• BRIEF
Exactly as they appear below, repeat the lines from the one with "neg : F -> F;" through the one with "(ltb y x) (only parsing) : scalar_scope.", and no others.

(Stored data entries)
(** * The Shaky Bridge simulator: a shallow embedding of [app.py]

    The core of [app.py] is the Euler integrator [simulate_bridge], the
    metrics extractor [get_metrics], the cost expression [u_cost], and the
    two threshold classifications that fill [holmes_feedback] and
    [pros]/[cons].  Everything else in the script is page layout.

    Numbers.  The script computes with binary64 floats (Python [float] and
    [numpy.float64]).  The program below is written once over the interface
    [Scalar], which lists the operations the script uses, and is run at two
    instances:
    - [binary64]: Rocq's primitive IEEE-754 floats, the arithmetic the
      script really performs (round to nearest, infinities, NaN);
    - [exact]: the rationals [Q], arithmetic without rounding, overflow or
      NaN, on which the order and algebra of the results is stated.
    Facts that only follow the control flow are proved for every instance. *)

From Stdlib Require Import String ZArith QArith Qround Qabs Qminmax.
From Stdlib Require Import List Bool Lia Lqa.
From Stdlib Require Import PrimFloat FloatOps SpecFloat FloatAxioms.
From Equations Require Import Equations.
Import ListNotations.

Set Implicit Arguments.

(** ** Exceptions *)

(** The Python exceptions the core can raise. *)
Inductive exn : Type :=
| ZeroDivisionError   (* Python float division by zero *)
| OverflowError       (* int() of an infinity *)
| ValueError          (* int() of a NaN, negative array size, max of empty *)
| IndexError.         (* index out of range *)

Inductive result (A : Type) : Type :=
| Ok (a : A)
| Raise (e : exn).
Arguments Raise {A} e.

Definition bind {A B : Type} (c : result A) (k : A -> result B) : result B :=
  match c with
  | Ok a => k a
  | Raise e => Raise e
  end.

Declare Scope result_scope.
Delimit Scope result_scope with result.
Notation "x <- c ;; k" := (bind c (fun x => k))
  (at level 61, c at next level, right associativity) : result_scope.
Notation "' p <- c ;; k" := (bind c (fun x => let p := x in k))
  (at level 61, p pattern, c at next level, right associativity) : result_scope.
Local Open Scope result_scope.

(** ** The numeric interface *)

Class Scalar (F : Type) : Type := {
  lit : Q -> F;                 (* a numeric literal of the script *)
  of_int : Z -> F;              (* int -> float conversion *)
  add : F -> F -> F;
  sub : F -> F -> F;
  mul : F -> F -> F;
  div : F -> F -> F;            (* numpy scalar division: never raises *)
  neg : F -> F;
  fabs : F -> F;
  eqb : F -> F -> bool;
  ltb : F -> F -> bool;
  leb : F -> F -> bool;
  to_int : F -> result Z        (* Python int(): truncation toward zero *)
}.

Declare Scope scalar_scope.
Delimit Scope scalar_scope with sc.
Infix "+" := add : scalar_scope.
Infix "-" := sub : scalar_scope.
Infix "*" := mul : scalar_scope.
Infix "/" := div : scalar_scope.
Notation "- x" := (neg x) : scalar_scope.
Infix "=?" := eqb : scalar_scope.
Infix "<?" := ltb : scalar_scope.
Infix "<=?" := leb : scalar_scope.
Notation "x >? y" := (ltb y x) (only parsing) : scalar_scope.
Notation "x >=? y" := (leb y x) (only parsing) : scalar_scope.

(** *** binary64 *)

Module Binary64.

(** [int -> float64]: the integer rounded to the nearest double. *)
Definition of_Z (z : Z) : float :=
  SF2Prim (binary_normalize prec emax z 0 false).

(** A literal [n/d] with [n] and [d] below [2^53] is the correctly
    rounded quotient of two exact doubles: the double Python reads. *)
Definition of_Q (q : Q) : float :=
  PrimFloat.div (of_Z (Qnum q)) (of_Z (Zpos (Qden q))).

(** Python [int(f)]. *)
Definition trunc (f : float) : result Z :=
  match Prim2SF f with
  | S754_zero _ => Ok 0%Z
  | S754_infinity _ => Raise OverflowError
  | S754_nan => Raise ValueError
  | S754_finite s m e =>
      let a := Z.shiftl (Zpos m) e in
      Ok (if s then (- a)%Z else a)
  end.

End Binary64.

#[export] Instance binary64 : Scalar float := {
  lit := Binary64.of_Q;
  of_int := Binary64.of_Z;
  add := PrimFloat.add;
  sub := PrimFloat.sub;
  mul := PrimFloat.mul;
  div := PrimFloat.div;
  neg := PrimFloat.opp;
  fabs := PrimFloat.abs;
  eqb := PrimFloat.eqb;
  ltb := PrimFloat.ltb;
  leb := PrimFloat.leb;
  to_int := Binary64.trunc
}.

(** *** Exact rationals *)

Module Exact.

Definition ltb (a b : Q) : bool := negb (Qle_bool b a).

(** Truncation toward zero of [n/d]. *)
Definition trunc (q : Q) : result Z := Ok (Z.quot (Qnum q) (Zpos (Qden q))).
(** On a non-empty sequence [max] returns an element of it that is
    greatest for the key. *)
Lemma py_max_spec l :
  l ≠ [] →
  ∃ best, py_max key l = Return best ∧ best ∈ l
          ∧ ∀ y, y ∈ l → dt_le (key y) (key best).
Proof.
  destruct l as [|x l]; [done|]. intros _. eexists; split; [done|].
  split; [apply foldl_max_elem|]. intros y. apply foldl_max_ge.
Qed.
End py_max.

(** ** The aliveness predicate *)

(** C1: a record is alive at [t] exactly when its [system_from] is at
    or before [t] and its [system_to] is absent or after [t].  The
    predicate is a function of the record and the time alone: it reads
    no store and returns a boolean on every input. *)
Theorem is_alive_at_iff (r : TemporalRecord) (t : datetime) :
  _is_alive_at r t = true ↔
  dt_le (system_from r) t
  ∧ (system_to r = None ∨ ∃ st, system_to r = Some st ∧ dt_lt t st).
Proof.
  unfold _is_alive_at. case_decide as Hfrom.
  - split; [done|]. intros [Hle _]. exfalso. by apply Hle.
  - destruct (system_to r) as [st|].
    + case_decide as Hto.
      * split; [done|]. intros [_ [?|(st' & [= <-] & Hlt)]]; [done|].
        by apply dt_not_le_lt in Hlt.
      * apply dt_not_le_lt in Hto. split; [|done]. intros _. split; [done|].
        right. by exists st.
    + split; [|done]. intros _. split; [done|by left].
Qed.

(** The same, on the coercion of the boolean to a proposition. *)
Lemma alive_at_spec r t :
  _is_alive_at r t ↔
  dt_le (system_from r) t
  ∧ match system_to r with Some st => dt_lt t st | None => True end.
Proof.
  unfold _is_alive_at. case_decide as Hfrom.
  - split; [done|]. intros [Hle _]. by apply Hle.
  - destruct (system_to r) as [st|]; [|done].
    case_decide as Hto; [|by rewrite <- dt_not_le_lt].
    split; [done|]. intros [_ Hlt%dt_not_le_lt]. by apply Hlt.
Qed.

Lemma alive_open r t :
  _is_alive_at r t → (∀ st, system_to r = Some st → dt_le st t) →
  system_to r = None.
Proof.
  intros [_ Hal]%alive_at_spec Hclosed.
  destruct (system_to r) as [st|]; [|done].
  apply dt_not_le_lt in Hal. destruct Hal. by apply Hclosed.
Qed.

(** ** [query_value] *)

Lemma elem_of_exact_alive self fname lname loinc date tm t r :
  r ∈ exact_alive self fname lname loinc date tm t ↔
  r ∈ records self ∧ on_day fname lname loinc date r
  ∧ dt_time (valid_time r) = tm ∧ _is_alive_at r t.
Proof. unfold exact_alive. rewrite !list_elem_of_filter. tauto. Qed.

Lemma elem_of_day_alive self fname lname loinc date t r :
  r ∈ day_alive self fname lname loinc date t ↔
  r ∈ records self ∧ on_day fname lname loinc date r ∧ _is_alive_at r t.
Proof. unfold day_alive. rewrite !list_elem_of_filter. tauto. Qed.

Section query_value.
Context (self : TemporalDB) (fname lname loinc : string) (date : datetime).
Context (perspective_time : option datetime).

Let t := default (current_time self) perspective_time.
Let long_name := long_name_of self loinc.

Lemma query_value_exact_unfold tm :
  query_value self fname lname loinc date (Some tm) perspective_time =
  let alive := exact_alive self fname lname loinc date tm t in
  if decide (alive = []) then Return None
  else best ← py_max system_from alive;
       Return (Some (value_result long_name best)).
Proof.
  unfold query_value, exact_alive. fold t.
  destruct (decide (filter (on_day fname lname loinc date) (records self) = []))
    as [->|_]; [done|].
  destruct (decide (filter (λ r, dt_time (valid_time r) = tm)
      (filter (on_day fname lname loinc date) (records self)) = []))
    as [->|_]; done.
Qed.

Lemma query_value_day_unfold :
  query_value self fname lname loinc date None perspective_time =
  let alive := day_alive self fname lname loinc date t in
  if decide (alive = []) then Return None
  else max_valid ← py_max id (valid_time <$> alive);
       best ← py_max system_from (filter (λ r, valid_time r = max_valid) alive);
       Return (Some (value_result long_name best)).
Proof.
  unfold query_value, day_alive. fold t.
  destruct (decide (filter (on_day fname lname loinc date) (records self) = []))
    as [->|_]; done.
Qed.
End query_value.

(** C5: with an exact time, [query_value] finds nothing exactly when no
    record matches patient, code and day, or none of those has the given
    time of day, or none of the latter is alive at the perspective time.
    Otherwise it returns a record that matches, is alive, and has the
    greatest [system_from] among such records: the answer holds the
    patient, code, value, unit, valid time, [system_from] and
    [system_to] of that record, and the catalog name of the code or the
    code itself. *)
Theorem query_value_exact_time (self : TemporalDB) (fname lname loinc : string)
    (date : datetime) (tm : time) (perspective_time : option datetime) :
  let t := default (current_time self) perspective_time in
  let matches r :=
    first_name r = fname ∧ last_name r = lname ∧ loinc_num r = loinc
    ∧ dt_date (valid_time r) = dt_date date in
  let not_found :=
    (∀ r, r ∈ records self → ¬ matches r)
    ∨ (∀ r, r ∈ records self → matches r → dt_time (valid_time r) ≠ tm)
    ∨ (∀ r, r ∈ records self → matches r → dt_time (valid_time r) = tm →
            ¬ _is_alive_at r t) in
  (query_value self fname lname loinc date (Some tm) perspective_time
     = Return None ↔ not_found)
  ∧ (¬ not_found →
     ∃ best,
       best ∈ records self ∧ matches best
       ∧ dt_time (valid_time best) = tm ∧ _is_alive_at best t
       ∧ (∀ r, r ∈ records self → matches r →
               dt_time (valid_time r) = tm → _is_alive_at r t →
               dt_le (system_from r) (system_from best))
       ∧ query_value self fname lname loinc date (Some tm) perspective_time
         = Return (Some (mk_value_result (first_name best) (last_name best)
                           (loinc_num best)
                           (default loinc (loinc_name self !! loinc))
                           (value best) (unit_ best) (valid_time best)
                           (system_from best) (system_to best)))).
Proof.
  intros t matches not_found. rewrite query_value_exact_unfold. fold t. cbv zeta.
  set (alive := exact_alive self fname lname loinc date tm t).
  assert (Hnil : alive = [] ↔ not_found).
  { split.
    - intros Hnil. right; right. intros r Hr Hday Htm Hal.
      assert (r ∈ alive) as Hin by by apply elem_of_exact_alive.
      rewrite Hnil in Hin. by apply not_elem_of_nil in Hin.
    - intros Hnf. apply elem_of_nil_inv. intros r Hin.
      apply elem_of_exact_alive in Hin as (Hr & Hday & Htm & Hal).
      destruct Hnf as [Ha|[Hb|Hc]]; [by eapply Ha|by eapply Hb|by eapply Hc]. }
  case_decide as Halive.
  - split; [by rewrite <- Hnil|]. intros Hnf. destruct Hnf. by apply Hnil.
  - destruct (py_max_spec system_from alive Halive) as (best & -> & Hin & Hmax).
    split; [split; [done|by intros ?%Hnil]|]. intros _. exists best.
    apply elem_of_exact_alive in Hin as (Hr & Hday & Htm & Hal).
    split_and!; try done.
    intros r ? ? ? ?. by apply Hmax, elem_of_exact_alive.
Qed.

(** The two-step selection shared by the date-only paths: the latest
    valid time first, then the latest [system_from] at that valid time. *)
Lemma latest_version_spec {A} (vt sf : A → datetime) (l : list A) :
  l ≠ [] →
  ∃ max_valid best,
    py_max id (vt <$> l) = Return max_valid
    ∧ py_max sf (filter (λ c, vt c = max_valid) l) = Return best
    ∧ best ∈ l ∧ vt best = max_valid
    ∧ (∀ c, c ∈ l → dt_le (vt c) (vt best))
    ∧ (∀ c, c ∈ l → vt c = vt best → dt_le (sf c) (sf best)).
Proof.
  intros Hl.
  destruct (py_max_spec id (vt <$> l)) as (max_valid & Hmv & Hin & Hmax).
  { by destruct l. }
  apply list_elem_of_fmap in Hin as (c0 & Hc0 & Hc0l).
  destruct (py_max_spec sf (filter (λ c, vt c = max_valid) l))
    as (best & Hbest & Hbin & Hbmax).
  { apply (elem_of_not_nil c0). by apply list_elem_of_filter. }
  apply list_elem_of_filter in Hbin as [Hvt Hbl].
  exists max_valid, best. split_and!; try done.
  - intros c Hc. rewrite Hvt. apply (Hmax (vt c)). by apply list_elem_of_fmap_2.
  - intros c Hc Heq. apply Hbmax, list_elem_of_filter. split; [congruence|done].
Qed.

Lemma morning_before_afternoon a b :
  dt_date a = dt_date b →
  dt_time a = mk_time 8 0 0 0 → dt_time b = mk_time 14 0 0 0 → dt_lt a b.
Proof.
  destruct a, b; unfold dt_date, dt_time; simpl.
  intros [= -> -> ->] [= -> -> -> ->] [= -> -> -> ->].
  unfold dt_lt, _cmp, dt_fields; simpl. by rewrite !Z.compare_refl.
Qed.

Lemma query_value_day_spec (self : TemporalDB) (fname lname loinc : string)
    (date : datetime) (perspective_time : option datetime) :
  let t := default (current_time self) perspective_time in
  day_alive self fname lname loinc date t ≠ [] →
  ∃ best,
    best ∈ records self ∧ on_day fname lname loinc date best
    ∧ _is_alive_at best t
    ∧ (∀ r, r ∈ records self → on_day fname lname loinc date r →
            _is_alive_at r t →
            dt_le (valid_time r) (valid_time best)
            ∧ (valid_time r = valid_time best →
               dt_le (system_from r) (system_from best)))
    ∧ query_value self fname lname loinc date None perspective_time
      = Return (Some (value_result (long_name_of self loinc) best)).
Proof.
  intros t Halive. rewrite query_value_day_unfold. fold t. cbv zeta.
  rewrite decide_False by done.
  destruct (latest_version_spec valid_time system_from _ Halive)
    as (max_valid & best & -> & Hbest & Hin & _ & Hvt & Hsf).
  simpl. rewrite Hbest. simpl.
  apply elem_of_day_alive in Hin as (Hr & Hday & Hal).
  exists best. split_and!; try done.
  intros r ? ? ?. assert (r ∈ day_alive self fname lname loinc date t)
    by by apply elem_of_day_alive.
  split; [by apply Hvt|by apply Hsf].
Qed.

• OUTPUT BELOW
  neg : F -> F;
  fabs : F -> F;
  eqb : F -> F -> bool;
  ltb : F -> F -> bool;
  leb : F -> F -> bool;
  to_int : F -> result Z        (* Python int(): truncation toward zero *)
}.

Declare Scope scalar_scope.
Delimit Scope scalar_scope with sc.
Infix "+" := add : scalar_scope.
Infix "-" := sub : scalar_scope.
Infix "*" := mul : scalar_scope.
Infix "/" := div : scalar_scope.
Notation "- x" := (neg x) : scalar_scope.
Infix "=?" := eqb : scalar_scope.
Infix "<?" := ltb : scalar_scope.
Infix "<=?" := leb : scalar_scope.
Notation "x >? y" := (ltb y x) (only parsing) : scalar_scope.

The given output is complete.